Having found Mr. Carrero's conduct is presumptively covered by the Second Amendment, the court turns to whether the government has justified Section 922(g)(1) "by demonstrating that it is consistent with the Nation's historical tradition of firearm regulation." Bruen, 142 S. Ct. at 2130. It has. To assess whether a firearm regulation is "consistent with the Nation's historical tradition of firearm regulation," district courts should consider historical precedent from before, during, and after the founding to see whether it "evinces a comparable tradition of regulation" as the regulation being challenged, in a process that will often involve "reasoning by analogy." Id. at 2131-32. In Bruen the Court laid out detailed principles for both the historical and analogical analyses courts are to undertake in assessing whether the government has met its burden. Id. at 2132-33 (quoting Heller, 554 U.S. at 599, 628, 128 S.Ct. 2783, and McDonald, 561 U.S. at 767, 130 S.Ct. 3020) ("analogical reasoning requires only that the government identify a well-established and representative historical analogue, not a historical twin," but "determining whether a historical regulation is a proper analogue for a distinctly modern firearm regulation requires a determination of whether the two regulations are 'relevantly similar,' " including "how and why the regulations burden a law-abiding citizen's right to armed self-defense"; "whether modern and historical regulations impose a comparable burden on the right of armed self-defense and whether that burden is comparably justified are 'central' considerations when engaging in an analogical inquiry" because self-defense lies at the core of the Second Amendment); id. at 2136-37 (quoting NLRB v. Noel Canning, 573 U.S. 513, 572, 134 S.Ct. 2550, 189 L.Ed.2d 538 (2014) (Scalia, J., concurring in judgment)) (observing that "when it comes to interpreting the Constitution, not all history is created equal," and recognizing that "where a governmental practice has been open, widespread, and unchallenged since the early days of the Republic, the practice should guide our interpretation of an ambiguous constitutional provision" while underlining that nevertheless, "to the extent later history contradicts what the text says, the text controls.").
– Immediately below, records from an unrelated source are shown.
(* ===== verification/SchedStep.v ===== *)
(** * One step of the scheduler

    [scheduler.py]: [schedule] with the loop over the running requests
    ([running_body]), the loop over the waiting requests ([waiting_body]),
    the checks and the output at its end, [_update_after_schedule] and
    [_make_cached_request_data], and the promotion of blocked requests.  The
    local variables of [schedule] are the record [step].  Logging, statistics
    and the routed-experts buffers are left out. *)
From S2P Require Export SchedBlocks.
Import PyDict PyList LongPrefill Mamba.

Section Step.
Context {E B Q : Type} `{RequestQueue Q} `{Services E B}.
Implicit Types (cfg : config) (s : sched E Q) (id : string).

(** The local variables of [schedule]. *)
Record step := mkStep {
  scheduled_new_reqs : list string;
  scheduled_resumed_reqs : list string;
  scheduled_running_reqs : list string;
  preempted_reqs : list string;
  req_to_new_blocks : dict B;
  num_scheduled_tokens : dict Z;
  token_budget : Z;
  scheduled_encoder_inputs : dict (list Z);
  encoder_compute_budget : Z;
  scheduled_spec_decode_tokens : dict (list Z);
  prefill_scheduled : bool;
  prefill_tokens_scheduled : Z;
  gate_skipped_running : Z;
  scheduled_loras : gset Z;
  step_skipped_waiting : Q;
  req_index : Z;
  (* computed before the loops, and constant in them *)
  defer_prefills : bool;
  prefill_token_budget : Z;
  selected_long_prefill_ids : list string
}.
#[export] Instance step_eta : Eta step := fun t =>
  mkStep (scheduled_new_reqs t) (scheduled_resumed_reqs t) (scheduled_running_reqs t)
    (preempted_reqs t) (req_to_new_blocks t) (num_scheduled_tokens t) (token_budget t)
    (scheduled_encoder_inputs t) (encoder_compute_budget t) (scheduled_spec_decode_tokens t)
    (prefill_scheduled t) (prefill_tokens_scheduled t) (gate_skipped_running t)
    (scheduled_loras t) (step_skipped_waiting t) (req_index t) (defer_prefills t)
    (prefill_token_budget t) (selected_long_prefill_ids t).
Implicit Types (t : step).

(** ** The loop over the running requests *)

Inductive gate := Pass | SkipPlain | SkipLongPrefill.

(** The guards at the top of the loop body. *)
Definition running_gate cfg s t (r : request) : gate :=
  let is_prefill := is_prefill_chunk r in
  let remaining := prefill_token_budget t - prefill_tokens_scheduled t in
  if (0 <? num_output_placeholders r)
     && (num_prompt_tokens r + max_tokens r
         <=? num_computed_tokens r + 2 - num_output_placeholders r) then SkipPlain
  else if current_step s <? next_decode_eligible_step r then SkipPlain
  else if defer_prefills t && is_prefill then SkipPlain
  else if enable_decode_aware_prefill cfg && _is_long_prefill_request cfg r
          && bool_decide (request_id r ∉ selected_long_prefill_ids t) then SkipLongPrefill
  else if enable_decode_aware_prefill cfg && is_prefill && (remaining <=? 0) then SkipPlain
  else Pass.

(** [num_new_tokens] before the encoder and Mamba adjustments. *)
Definition running_num_new_tokens cfg t (r : request) : Z :=
  let aware := enable_decode_aware_prefill cfg && is_prefill_chunk r in
  let n := num_tokens_with_spec r + num_output_placeholders r - num_computed_tokens r in
  let n := if negb aware && (0 <? long_prefill_token_threshold cfg)
              && (long_prefill_token_threshold cfg <? n)
           then long_prefill_token_threshold cfg else n in
  let n := Z.min n (token_budget t) in
  let n := if aware then Z.min n (prefill_token_budget t - prefill_tokens_scheduled t) else n in
  Z.min n (max_model_len cfg - num_computed_tokens r - num_sampled_tokens_per_step cfg).

(** [_try_schedule_encoder_inputs] when the request has encoder inputs. *)
Definition encoder_adjust cfg (e : E) (r : request) (num_computed n budget : Z)
    : result (E * (list Z * Z * Z * list Z)) :=
  if has_encoder_inputs r
  then _try_schedule_encoder_inputs cfg e r num_computed n budget (if use_eagle cfg then 1 else 0)
  else Ok (e, ([], n, budget, [])).

(** Reserving the encoder cache for the inputs of a scheduled request. *)
Definition allocate_encoder cfg (r : request) (inputs : list Z) (e : E) : E :=
  fold_left (fun e i =>
    let e := enc_allocate e r i in
    if ec_connector cfg then ec_update_state_after_alloc e r i else e) inputs e.

(** The key (priority, arrival time) of the victim choice. *)
Definition lower_priority s (a b : string) : bool :=
  (priority (req s a) <? priority (req s b)) ||
  ((priority (req s a) =? priority (req s b)) && (arrival_time (req s a) <? arrival_time (req s b))).

(** Takes the request to preempt off [running] and, under the priority policy,
    takes back what it was given in this step. *)
Definition pop_victim cfg s t : result (string * sched E Q * step) :=
  match policy cfg with
  | PRIORITY =>
      match max_by (lower_priority s) (running s) with
      | None => Raise ValueError
      | Some v =>
          let s := s <| running := remove_first v (running s) |> in
          if bool_decide (v ∈ scheduled_running_reqs t) then
            let* n := dindex (num_scheduled_tokens t) v in
            let* _ := dindex (req_to_new_blocks t) v in
            let enc := default [] (dget (scheduled_encoder_inputs t) v) in
            let restored := zsum (map (get_num_encoder_embeds (req s v)) enc) in
            Ok (v, s,
                t <| scheduled_running_reqs := remove_first v (scheduled_running_reqs t) |>
                  <| token_budget ::= Z.add n |>
                  <| num_scheduled_tokens ::= fun d => ddel d v |>
                  <| req_to_new_blocks ::= fun d => ddel d v |>
                  <| scheduled_spec_decode_tokens ::= fun d => ddel d v |>
                  <| scheduled_encoder_inputs ::= fun d => ddel d v |>
                  <| encoder_compute_budget ::= Z.add restored |>
                  <| req_index ::= fun i => i - 1 |>)
          else Ok (v, s, t)
      end
  | FCFS =>
      match pop_last (running s) with
      | None => Raise IndexError
      | Some (rest, v) => Ok (v, s <| running := rest |>, t)
      end
  end.

Definition alloc_of (n lookahead : Z) : alloc_args B :=
  mkAlloc n 0 None lookahead 0 false 0 false 0 false.

(** One round of the allocation loop: allocate, or preempt and try again. *)
Definition allocate_body cfg id (n : Z) (x : sched E Q * step * option B)
    : result (ctl (sched E Q * step * option B)) :=
  let '(s, t, _) := x in
  let '(e, nb) := kv_allocate_slots (env s) (req s id) (alloc_of n (num_lookahead_tokens cfg)) in
  let s := s <| env := e |> in
  match nb with
  | Some b => Ok (Break (s, t, Some b))
  | None =>
      let* vst := pop_victim cfg s t in
      let '(v, s, t) := vst in
      let* s := _preempt_request cfg v (requires_kv_delivery cfg) s in
      let t := t <| preempted_reqs ::= fun l => l ++ [v] |> in
      if bool_decide (v = id) then Ok (Break (s, t, None)) else Ok (Continue (s, t, None))
  end.

(** What a scheduled running request adds to the step. *)
Definition commit_running cfg id (n : Z) (blocks : B) (inputs ext : list Z) (enc_budget : Z)
    (is_prefill is_long : bool) (x : sched E Q * step) : sched E Q * step :=
  let '(s, t) := x in
  let r := req s id in
  let t := t <| scheduled_running_reqs ::= fun l => l ++ [id] |>
             <| prefill_scheduled ::= fun b => b || is_prefill_chunk r |>
             <| req_to_new_blocks ::= fun d => dset d id blocks |>
             <| num_scheduled_tokens ::= fun d => dset d id n |>
             <| token_budget ::= fun b => b - n |>
             <| req_index ::= Z.add 1 |> in
  let aware := enable_decode_aware_prefill cfg && is_prefill in
  let t := if aware then t <| prefill_tokens_scheduled ::= Z.add n |> else t in
  let s := if aware && is_long
           then s <| _long_prefill_last_scheduled ::= <[id := current_step s]> |> else s in
  let num_spec := n + num_computed_tokens r - num_tokens r - num_output_placeholders r in
  let t := if nonempty (spec_token_ids r) && (0 <? num_spec)
           then t <| scheduled_spec_decode_tokens ::= fun d =>
                        dset d id (slice_to num_spec (spec_token_ids r)) |>
           else t in
  let s := upd_req id (fun r => r <| spec_token_ids := [] |>) s in
  let t := if nonempty inputs
           then t <| scheduled_encoder_inputs ::= fun d => dset d id inputs |>
                  <| encoder_compute_budget := enc_budget |>
           else t in
  let s := s <| env ::= allocate_encoder cfg (req s id) inputs |> in
  let s := s <| env ::= allocate_encoder cfg (req s id) ext |> in
  (s, t).

(** The body of [while req_index < len(self.running) and token_budget > 0]. *)
Definition running_body cfg (x : sched E Q * step) : result (ctl (sched E Q * step)) :=
  let '(s, t) := x in
  if negb ((req_index t <? Z.of_nat (length (running s))) && (0 <? token_budget t))
  then Ok (Break (s, t))
  else
    match running s !! Z.to_nat (req_index t) with
    | None => Raise IndexError
    | Some id =>
        let r := req s id in
        match running_gate cfg s t r with
        | SkipPlain => Ok (Continue (s, t <| req_index ::= Z.add 1 |>))
        | SkipLongPrefill =>
            Ok (Continue (s <| long_prefill_gate_skips ::= Z.add 1 |>,
                          t <| gate_skipped_running ::= Z.add 1 |> <| req_index ::= Z.add 1 |>))
        | Pass =>
            let n := running_num_new_tokens cfg t r in
            let* enc := encoder_adjust cfg (env s) r (num_computed_tokens r) n
                          (encoder_compute_budget t) in
            let '(e, (inputs, n, enc_budget, ext)) := enc in
            let s := s <| env := e |> in
            let n := if need_mamba_block_aligned_split cfg
                     then _mamba_block_aligned_split cfg r n 0 0 else n in
            if n =? 0 then Ok (Continue (s, t <| req_index ::= Z.add 1 |>))
            else
              let* st := while (S (length (running s))) (allocate_body cfg id n) (s, t, None) in
              let '(s, t, nb) := st in
              match nb with
              | None => Ok (Break (s, t))
              | Some blocks =>
                  Ok (Continue (commit_running cfg id n blocks inputs ext enc_budget
                        (is_prefill_chunk r) (_is_long_prefill_request cfg r) (s, t)))
              end
        end
    end.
Here, via relevantly-similar "historical analogues" the government has provided sufficient evidence from the time period within which the Second Amendment was enshrined to indicate that felons were not considered within the common law right to arms by the Founders, that the Founders did not intend to confer this right upon felons, and that firearm regulations forbidding those convicted of crimes from having firearms is consistent with understandings held by early Americans who adopted the Constitution. See ECF No. 48 at 12-16, 18. In doing so the government has satisfied its burden to demonstrate that prohibition of firearm possession by felons is consistent with the Nation's historical tradition of firearm regulation. This court is further persuaded that this is the correct result by the rigorous historical analysis performed by the District Court for the Northern District of Oklahoma, which led that court to the same outcome on this issue. See Coombes, 629 F.Supp.3d at 1155-60. Section 922(g)(1) is not unconstitutional.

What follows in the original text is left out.